Would you return the lines between the one holding "Definition set_read_shutdown (v" and the one holding "(** [skip_early_data = false;", inclusive, and only those, exactly as they stand in the listing below?

/---

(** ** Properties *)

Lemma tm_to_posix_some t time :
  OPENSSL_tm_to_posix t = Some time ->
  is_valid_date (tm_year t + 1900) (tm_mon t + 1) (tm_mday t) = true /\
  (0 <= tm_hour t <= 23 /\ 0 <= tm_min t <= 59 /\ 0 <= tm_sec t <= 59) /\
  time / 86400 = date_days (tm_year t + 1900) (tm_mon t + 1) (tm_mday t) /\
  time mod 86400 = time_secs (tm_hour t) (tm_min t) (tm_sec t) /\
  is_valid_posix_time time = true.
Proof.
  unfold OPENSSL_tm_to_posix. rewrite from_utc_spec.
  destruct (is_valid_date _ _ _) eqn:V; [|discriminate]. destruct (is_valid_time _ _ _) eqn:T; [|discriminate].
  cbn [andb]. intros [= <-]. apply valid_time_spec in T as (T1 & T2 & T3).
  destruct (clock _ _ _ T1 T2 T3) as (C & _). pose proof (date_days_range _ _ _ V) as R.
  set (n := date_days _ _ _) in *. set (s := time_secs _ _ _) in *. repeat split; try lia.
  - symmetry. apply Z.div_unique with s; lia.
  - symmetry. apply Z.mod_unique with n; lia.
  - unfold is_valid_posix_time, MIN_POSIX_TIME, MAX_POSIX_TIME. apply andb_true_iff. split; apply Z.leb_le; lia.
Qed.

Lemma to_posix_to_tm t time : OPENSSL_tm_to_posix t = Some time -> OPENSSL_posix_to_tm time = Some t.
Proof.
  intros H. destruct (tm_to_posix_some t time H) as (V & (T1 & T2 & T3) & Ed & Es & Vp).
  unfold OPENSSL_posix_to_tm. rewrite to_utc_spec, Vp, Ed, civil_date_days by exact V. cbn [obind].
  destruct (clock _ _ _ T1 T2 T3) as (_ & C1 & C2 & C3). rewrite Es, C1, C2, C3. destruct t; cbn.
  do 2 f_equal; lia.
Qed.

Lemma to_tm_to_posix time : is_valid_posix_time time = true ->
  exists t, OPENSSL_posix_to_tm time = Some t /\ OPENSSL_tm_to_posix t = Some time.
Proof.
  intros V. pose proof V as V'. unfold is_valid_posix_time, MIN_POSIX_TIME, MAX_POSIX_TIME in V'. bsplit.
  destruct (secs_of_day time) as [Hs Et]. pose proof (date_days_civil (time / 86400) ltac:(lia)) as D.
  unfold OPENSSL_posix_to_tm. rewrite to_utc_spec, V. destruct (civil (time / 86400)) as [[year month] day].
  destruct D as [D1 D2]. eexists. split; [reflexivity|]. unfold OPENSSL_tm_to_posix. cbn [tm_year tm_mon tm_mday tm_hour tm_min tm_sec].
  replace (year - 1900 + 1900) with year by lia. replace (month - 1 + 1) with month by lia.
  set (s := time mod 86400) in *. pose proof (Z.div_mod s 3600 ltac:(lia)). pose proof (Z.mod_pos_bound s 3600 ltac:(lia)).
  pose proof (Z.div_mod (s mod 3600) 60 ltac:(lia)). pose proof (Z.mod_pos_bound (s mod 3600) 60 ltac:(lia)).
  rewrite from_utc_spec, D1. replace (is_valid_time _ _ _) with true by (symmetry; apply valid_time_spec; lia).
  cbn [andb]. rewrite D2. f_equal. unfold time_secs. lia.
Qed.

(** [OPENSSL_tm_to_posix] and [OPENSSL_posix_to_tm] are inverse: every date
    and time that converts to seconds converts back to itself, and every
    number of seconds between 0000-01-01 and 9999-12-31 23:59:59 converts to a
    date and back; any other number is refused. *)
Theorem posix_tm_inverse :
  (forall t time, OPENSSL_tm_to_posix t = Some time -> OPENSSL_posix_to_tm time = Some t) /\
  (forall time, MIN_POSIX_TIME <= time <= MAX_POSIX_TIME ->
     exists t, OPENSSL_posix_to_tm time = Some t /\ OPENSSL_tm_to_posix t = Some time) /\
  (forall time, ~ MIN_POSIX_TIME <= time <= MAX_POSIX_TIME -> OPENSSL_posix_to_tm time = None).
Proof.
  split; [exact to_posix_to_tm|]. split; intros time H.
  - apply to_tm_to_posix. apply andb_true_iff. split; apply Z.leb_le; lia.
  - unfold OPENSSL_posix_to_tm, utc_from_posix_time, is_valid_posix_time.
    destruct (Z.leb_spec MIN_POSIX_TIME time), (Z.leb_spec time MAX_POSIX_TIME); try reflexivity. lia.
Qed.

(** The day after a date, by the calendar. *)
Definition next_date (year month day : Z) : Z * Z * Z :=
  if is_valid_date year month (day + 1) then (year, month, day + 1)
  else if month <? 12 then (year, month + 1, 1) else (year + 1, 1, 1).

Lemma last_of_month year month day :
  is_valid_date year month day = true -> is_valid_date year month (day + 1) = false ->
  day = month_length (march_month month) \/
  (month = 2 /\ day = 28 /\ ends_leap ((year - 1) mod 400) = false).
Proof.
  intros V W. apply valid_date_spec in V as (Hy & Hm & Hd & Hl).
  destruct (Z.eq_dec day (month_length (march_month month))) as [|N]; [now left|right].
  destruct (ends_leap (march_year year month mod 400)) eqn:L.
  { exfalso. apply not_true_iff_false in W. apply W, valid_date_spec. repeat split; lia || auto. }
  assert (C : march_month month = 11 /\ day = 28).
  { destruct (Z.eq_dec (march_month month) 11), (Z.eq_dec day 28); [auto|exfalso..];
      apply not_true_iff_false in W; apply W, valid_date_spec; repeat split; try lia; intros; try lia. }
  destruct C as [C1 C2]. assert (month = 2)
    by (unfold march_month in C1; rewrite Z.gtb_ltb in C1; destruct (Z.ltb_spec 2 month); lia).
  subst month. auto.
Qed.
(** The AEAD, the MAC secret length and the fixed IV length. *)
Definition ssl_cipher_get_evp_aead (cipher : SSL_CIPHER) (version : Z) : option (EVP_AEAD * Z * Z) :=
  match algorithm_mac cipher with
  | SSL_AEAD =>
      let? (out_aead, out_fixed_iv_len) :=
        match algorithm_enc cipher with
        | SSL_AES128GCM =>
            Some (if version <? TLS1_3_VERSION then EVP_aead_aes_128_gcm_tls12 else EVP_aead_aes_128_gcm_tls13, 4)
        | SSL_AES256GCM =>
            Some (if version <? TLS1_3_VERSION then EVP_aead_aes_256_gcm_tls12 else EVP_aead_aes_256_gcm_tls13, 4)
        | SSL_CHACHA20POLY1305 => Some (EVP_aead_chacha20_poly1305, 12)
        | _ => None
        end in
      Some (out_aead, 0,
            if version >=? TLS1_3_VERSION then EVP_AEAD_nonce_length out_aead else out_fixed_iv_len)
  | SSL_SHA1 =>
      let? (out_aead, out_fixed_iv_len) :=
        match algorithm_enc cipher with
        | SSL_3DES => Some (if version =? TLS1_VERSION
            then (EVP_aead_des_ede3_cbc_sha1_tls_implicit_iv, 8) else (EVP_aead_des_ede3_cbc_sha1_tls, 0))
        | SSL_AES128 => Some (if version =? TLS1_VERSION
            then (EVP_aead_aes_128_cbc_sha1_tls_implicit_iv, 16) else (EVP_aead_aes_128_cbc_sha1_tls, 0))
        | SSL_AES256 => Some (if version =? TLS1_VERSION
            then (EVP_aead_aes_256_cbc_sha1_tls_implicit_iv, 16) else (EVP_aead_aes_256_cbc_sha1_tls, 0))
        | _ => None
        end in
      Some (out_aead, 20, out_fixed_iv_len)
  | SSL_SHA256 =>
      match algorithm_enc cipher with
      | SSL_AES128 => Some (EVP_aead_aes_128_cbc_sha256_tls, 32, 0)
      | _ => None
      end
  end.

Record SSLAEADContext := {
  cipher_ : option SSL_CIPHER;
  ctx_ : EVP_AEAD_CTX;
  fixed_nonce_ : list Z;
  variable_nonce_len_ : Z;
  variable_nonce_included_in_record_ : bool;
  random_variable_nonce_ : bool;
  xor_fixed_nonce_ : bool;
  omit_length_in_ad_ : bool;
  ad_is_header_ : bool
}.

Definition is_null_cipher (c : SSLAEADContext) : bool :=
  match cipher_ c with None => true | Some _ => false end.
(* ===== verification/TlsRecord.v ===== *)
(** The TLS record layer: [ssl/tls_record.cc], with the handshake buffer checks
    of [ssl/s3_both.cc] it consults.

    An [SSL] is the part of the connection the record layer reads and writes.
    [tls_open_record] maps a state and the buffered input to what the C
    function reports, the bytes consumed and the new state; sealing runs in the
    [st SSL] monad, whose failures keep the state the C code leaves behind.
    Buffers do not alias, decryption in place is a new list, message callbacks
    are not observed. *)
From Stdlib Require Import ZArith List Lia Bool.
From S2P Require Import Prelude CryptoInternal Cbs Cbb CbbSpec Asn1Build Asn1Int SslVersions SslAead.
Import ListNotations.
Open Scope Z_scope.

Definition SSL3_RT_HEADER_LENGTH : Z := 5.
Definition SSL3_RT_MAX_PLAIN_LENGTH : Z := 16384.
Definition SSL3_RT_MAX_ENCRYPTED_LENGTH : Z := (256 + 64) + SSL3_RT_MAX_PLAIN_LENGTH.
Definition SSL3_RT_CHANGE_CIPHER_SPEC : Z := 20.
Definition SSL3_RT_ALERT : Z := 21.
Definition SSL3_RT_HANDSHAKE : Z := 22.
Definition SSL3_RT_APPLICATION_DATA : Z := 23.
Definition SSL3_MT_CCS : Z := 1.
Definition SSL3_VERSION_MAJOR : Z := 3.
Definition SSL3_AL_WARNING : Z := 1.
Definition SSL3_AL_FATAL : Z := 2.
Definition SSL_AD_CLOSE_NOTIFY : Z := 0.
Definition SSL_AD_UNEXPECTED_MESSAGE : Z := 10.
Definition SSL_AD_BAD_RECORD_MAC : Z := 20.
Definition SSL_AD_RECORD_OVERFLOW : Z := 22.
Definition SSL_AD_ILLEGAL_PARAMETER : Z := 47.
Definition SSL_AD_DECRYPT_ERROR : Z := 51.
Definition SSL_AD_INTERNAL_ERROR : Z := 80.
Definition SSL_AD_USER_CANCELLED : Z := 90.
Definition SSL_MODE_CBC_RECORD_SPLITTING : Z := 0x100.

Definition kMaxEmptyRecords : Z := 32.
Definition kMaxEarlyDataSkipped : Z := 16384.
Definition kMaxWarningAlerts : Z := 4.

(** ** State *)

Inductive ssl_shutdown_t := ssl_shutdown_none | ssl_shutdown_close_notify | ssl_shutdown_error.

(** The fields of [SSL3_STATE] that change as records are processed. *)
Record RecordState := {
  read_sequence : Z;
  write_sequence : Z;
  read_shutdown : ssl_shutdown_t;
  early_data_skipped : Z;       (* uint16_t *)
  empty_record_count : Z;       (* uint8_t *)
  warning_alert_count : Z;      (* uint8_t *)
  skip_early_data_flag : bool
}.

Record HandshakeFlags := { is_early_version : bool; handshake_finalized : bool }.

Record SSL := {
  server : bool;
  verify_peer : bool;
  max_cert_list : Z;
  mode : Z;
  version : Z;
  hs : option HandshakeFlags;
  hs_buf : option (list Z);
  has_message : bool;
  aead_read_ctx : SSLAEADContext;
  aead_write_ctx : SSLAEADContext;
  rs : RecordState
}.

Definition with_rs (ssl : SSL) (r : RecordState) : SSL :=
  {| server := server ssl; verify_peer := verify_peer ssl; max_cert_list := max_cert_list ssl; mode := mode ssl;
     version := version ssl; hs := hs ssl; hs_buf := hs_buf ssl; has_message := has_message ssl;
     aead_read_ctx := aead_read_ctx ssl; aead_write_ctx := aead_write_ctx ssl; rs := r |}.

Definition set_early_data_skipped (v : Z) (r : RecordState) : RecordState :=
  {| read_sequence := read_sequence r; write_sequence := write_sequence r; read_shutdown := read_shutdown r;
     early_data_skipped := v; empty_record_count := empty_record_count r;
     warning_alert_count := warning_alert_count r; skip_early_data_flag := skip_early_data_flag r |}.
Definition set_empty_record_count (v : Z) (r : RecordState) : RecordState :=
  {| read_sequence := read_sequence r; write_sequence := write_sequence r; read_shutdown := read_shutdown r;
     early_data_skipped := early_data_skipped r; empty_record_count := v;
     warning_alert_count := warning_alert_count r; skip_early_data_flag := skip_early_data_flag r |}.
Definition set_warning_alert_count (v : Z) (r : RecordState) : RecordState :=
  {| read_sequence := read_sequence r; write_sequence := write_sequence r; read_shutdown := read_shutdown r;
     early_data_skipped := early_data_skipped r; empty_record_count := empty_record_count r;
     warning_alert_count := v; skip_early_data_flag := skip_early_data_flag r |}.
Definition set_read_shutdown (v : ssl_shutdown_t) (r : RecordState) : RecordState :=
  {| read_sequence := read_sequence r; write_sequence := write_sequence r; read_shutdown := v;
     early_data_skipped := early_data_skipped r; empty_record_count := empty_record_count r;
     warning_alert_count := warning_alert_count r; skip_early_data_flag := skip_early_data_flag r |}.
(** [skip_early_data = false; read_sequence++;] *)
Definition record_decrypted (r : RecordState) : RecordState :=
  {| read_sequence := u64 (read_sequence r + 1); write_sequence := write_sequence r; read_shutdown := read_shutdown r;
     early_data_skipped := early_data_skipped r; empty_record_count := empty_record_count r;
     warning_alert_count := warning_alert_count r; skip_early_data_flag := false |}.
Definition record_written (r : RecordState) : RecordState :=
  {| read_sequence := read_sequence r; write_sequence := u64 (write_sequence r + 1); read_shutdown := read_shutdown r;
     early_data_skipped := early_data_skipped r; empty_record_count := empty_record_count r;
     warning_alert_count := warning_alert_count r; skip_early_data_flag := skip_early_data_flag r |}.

\---

» COMPLETED EXERCISE
Definition set_read_shutdown (v : ssl_shutdown_t) (r : RecordState) : RecordState :=
  {| read_sequence := read_sequence r; write_sequence := write_sequence r; read_shutdown := v;
     early_data_skipped := early_data_skipped r; empty_record_count := empty_record_count r;
     warning_alert_count := warning_alert_count r; skip_early_data_flag := skip_early_data_flag r |}.
(** [skip_early_data = false; read_sequence++;] *)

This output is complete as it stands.